Developing MobyCAIRO

I recently published a tool called MobyCAIRO. The ‘CAIRO’ part stands for Computer-Assisted Image ROtation, while the ‘Moby’ prefix refers to its role in helping process artifact image scans to submit to the MobyGames database. The tool is meant to provide an accelerated workflow for rotating and cropping image scans. It works on both Windows and Linux. Hopefully, it can solve similar workflow problems for other people.

As of this writing, MobyCAIRO has not been tested on Mac OS X yet– I expect some issues there that should be easily solvable if someone cares to test it.

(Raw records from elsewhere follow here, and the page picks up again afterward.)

(** [LocalStateStore::get] *)
Definition get (store : Store) (self : t) (key : TableKey.t) (read_options : ReadOptions.t) : io (option (list byte)) :=
  match BTreeMap.get bytes_cmp (MemTable.buffer (mem_table self)) key with
  | None =>
      e ← the_epoch self;
      '(store, r) ← get_inner store self key e read_options;
      Ret (store, match r with inl err => inl err | inr row => inr (snd <$> (row : option StateStoreKeyedRow)) end)
  | Some op =>
      match op with
      | KeyOp.Insert value | KeyOp.Update _ value => Ret (store, inr (Some value))
      | KeyOp.Delete _ => Ret (store, inr None)
      end
  end.

Section iter.
Context {bh : BinaryHeap} (fuel : nat).

Definition iter_flushed (store : Store) (self : t) (table_key_range : TableKeyRange) (epoch : Z) (read_options : ReadOptions.t) :=
  '(table_key_range, read_snapshot) ← read_filter_for_version epoch (ReadOptions.table_id read_options) table_key_range (read_version self);
  iter_with_memtable sstable create may_match_hash sstable_id xxh64 DirectionEnum.Forward MemTableIteratorBuilder fuel store table_key_range epoch read_options
    read_snapshot None.

Definition rev_iter_flushed (store : Store) (self : t) (table_key_range : TableKeyRange) (epoch : Z) (read_options : ReadOptions.t) :=
  '(table_key_range, read_snapshot) ← read_filter_for_version epoch (ReadOptions.table_id read_options) table_key_range (read_version self);
  VersionReader.rev_iter sstable create may_match_hash sstable_id xxh64 DirectionEnum.Backward MemTableRevIteratorBuilder fuel store table_key_range epoch read_options
    read_snapshot None.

The rest of this post describes my motivations and how I arrived at the solution.

Background
I have scanned well in excess of 2100 images for MobyGames and other purposes in the past 16 years or so. The workflow looks like this:


Workflow diagram

Image workflow


It should be noted that my original workflow featured me manually rotating the artifact on the scanner bed in order to ensure straightness, because I guess I thought that rotate functions in image editing programs constituted dark, unholy magic or something. So my workflow used to be even more arduous:


Longer workflow diagram

I can’t believe I had the patience to do this for hundreds of scans


Sometime last year, I was sitting down to perform some more scanning and found myself dreading the oncoming tedium of straightening and cropping the images. This prompted a pivotal question:


Why can’t a computer do this for me?

After all, I have always been a huge proponent of making computers handle the most tedious, repetitive, mind-numbing, and error-prone tasks. So I did some web searching to find if there were any solutions that dealt with this. I also consulted with some like-minded folks who have to cope with the same tedious workflow.

I  came up empty-handed. So I endeavored to develop my own solution.